### REQUIRED ACTION
Go through the records and report each line holding the string "that".

### Saved entries

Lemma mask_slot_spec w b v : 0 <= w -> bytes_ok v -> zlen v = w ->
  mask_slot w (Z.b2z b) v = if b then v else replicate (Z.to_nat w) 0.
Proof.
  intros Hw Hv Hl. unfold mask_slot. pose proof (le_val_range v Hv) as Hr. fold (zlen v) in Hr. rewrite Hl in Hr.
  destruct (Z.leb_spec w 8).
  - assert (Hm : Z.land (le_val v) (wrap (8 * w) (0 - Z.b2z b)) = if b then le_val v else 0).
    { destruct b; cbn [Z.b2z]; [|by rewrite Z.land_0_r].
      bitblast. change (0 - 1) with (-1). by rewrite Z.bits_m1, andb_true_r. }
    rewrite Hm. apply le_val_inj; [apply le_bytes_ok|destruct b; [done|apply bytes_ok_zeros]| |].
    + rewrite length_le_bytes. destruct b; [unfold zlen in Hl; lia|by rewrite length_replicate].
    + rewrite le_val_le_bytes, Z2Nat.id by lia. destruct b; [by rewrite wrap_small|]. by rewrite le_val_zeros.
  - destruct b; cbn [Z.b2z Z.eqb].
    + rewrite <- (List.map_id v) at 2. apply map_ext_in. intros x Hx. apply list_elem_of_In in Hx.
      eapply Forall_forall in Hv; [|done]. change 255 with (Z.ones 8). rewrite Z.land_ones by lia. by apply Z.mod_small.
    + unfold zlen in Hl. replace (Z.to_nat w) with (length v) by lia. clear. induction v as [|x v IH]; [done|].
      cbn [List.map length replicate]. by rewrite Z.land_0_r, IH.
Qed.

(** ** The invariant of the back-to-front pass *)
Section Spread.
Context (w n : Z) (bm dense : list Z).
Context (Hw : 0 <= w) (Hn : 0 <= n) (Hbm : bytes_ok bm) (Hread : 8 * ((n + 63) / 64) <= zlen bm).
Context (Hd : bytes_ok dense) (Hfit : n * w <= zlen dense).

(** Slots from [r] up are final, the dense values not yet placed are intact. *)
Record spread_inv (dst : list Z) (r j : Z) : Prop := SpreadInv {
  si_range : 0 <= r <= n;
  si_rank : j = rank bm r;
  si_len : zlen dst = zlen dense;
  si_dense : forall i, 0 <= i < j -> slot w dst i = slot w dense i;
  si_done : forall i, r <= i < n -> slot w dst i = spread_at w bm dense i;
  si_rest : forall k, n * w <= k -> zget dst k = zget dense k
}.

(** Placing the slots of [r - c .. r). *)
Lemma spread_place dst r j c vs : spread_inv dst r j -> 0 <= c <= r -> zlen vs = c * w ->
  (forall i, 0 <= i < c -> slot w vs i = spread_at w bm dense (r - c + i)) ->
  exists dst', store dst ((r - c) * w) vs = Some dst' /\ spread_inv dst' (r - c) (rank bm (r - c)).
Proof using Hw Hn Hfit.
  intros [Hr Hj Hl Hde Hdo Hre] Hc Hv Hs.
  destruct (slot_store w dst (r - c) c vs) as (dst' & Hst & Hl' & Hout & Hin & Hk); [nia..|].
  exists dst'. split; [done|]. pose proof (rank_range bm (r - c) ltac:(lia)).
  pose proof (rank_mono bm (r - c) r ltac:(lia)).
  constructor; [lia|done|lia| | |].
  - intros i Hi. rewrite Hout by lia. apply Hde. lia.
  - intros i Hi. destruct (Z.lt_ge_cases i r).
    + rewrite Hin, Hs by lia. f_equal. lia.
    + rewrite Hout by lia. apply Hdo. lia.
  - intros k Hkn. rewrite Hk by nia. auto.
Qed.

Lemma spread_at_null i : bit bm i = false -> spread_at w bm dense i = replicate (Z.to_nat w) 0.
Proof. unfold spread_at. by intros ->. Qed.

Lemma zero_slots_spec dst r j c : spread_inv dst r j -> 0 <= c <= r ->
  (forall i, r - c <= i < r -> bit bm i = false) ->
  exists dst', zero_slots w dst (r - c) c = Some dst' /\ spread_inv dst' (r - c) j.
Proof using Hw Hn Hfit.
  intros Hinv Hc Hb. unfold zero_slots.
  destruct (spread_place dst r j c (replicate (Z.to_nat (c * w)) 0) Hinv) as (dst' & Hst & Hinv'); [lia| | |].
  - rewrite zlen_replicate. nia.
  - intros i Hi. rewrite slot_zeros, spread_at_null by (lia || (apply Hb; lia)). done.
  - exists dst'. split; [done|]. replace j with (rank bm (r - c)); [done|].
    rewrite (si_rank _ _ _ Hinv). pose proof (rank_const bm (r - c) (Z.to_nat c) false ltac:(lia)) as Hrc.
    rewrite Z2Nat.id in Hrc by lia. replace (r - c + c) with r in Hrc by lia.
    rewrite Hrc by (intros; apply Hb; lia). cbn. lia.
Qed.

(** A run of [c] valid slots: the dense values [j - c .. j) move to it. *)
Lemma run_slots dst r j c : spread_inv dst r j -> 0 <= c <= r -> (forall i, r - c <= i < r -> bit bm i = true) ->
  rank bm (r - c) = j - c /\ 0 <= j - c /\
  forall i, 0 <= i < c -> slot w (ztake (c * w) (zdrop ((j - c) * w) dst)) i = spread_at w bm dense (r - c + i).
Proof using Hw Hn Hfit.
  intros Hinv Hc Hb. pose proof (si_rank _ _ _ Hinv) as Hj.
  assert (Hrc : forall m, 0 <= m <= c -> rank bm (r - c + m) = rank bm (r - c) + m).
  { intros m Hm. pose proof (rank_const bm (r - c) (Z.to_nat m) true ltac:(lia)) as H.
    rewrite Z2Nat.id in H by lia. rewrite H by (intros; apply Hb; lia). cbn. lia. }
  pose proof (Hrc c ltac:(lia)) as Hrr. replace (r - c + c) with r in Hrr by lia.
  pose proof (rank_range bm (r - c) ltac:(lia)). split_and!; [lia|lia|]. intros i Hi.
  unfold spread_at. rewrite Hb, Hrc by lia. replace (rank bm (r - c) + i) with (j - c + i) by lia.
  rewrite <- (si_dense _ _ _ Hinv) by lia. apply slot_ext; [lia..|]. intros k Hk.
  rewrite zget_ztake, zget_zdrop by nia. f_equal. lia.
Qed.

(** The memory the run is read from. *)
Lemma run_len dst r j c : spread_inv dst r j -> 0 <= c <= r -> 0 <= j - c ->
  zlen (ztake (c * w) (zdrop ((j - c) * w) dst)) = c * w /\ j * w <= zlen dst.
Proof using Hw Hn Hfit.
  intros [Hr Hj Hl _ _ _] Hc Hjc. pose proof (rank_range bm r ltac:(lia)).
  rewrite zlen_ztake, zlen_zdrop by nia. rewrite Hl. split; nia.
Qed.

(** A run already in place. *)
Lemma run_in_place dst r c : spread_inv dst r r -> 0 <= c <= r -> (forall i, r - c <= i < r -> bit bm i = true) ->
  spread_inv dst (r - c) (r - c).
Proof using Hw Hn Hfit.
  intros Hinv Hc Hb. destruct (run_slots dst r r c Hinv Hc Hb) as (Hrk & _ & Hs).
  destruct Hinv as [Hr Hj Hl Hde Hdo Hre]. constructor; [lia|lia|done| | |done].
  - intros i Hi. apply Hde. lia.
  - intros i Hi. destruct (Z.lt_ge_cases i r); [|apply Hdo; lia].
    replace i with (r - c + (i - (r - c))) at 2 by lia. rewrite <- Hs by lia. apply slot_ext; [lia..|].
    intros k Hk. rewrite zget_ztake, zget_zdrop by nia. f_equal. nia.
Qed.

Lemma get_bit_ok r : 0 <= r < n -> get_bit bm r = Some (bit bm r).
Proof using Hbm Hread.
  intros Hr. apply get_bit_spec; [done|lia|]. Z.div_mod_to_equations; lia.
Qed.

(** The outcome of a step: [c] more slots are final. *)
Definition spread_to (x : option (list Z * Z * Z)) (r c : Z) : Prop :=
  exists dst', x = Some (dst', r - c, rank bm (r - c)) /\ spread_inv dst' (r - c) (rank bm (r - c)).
---
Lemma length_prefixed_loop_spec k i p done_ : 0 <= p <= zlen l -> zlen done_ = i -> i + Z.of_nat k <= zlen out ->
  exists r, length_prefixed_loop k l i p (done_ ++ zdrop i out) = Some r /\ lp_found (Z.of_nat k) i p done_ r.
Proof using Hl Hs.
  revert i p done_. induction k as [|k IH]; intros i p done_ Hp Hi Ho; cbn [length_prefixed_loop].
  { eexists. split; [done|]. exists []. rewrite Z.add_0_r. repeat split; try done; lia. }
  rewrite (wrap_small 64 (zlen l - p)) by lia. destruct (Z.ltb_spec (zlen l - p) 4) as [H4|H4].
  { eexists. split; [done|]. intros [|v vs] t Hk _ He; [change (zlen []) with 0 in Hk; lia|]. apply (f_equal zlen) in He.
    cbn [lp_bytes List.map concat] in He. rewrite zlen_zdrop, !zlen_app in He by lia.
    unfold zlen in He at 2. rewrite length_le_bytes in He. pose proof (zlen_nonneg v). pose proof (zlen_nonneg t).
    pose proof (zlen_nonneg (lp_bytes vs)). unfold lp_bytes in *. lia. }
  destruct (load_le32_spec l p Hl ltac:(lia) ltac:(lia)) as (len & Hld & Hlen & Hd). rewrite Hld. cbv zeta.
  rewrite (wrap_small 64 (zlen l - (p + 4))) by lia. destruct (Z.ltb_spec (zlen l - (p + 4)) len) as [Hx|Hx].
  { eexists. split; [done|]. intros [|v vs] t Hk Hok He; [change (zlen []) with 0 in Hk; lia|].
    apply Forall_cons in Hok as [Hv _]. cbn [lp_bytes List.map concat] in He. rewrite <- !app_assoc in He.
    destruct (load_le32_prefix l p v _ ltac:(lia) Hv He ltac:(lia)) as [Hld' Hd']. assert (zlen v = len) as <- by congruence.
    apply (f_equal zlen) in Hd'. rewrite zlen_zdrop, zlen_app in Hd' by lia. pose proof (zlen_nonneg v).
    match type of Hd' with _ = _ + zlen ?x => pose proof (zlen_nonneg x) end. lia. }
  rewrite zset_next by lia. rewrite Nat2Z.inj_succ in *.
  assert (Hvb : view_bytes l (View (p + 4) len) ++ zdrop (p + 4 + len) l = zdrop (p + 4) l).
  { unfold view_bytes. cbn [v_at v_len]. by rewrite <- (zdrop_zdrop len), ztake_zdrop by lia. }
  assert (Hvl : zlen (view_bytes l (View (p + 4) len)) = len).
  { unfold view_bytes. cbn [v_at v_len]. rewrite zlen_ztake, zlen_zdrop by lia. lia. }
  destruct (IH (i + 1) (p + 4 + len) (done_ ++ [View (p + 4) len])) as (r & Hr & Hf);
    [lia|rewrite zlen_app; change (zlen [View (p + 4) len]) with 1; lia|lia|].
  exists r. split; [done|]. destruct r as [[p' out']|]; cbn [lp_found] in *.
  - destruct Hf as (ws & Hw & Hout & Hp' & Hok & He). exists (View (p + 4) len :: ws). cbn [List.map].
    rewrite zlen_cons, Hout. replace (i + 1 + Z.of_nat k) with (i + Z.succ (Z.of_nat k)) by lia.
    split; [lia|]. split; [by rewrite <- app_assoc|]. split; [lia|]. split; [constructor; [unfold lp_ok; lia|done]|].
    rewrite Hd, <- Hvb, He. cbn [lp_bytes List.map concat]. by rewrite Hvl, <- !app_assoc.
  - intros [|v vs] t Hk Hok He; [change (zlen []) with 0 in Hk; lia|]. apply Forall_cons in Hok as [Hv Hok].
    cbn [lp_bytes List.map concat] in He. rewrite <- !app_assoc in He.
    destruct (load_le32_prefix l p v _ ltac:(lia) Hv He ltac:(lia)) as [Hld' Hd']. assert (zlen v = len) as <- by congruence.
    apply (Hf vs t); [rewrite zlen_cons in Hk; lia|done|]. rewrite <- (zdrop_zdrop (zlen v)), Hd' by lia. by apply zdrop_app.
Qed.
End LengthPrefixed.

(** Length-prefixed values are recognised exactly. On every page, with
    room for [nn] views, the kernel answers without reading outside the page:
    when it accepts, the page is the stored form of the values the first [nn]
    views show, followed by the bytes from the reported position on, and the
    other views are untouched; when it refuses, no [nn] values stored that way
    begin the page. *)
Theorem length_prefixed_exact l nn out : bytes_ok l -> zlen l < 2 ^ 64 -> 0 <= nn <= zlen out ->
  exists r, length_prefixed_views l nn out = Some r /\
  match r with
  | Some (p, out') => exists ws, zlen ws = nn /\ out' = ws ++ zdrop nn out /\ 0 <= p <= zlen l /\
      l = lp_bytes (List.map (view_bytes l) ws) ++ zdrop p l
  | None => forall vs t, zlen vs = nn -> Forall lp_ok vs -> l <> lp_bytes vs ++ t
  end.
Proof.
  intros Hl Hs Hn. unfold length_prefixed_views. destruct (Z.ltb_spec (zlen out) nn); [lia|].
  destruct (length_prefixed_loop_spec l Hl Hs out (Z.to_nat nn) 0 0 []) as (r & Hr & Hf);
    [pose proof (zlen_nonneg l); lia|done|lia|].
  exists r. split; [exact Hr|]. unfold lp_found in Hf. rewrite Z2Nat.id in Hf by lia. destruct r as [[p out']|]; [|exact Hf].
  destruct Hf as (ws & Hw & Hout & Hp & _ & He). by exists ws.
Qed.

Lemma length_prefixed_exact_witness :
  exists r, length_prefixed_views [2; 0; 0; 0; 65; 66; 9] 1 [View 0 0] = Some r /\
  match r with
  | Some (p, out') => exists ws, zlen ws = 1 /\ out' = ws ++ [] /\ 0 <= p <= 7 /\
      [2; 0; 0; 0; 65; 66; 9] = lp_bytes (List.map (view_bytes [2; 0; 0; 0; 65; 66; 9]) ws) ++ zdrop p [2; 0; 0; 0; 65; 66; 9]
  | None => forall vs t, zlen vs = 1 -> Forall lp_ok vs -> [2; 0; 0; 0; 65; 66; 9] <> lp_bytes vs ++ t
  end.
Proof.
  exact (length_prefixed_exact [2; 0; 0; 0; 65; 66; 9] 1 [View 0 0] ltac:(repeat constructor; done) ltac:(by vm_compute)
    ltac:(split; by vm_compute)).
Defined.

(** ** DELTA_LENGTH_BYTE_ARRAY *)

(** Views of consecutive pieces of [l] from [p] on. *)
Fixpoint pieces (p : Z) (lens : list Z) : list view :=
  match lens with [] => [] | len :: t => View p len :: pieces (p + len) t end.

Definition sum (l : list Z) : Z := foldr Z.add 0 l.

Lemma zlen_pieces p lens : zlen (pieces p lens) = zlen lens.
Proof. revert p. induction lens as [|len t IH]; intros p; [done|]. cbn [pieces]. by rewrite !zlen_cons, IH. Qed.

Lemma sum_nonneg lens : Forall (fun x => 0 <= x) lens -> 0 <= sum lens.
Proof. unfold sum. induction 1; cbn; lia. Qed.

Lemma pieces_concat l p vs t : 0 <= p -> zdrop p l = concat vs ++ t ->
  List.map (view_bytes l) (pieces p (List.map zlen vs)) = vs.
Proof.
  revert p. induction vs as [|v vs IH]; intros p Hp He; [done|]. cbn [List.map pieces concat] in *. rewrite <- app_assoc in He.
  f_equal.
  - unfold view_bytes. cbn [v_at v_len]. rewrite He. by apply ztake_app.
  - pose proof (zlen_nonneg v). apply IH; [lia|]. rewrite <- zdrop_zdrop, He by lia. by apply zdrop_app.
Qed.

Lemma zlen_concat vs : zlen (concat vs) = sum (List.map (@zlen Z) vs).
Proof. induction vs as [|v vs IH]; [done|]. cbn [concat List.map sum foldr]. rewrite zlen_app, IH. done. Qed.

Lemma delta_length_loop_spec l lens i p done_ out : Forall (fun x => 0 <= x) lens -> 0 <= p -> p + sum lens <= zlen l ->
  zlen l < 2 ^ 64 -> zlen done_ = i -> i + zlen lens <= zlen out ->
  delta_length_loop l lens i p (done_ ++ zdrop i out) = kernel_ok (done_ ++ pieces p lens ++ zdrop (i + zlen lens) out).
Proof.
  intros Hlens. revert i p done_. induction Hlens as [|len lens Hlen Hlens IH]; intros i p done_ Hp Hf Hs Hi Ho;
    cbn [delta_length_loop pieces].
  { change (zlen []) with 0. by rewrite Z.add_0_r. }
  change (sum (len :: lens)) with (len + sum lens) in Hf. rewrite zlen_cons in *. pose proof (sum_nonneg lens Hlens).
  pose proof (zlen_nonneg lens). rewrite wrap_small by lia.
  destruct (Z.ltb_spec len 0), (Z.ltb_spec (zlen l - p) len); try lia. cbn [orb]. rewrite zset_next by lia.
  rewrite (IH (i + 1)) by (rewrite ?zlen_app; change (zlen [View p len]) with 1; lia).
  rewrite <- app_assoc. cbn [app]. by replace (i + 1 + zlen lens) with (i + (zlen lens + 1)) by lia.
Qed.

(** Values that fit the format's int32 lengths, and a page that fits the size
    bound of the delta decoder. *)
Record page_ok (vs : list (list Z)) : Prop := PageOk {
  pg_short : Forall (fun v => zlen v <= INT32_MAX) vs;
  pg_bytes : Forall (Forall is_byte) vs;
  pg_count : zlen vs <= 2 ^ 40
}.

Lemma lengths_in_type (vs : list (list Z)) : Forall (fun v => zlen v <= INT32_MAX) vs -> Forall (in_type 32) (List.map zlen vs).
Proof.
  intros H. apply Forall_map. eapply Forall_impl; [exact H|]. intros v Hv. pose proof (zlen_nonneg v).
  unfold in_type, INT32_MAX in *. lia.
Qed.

### YOUR SOLUTION
    other views are untouched; when it refuses, no [nn] values stored that way
(** Values that fit the format's int32 lengths, and a page that fits the size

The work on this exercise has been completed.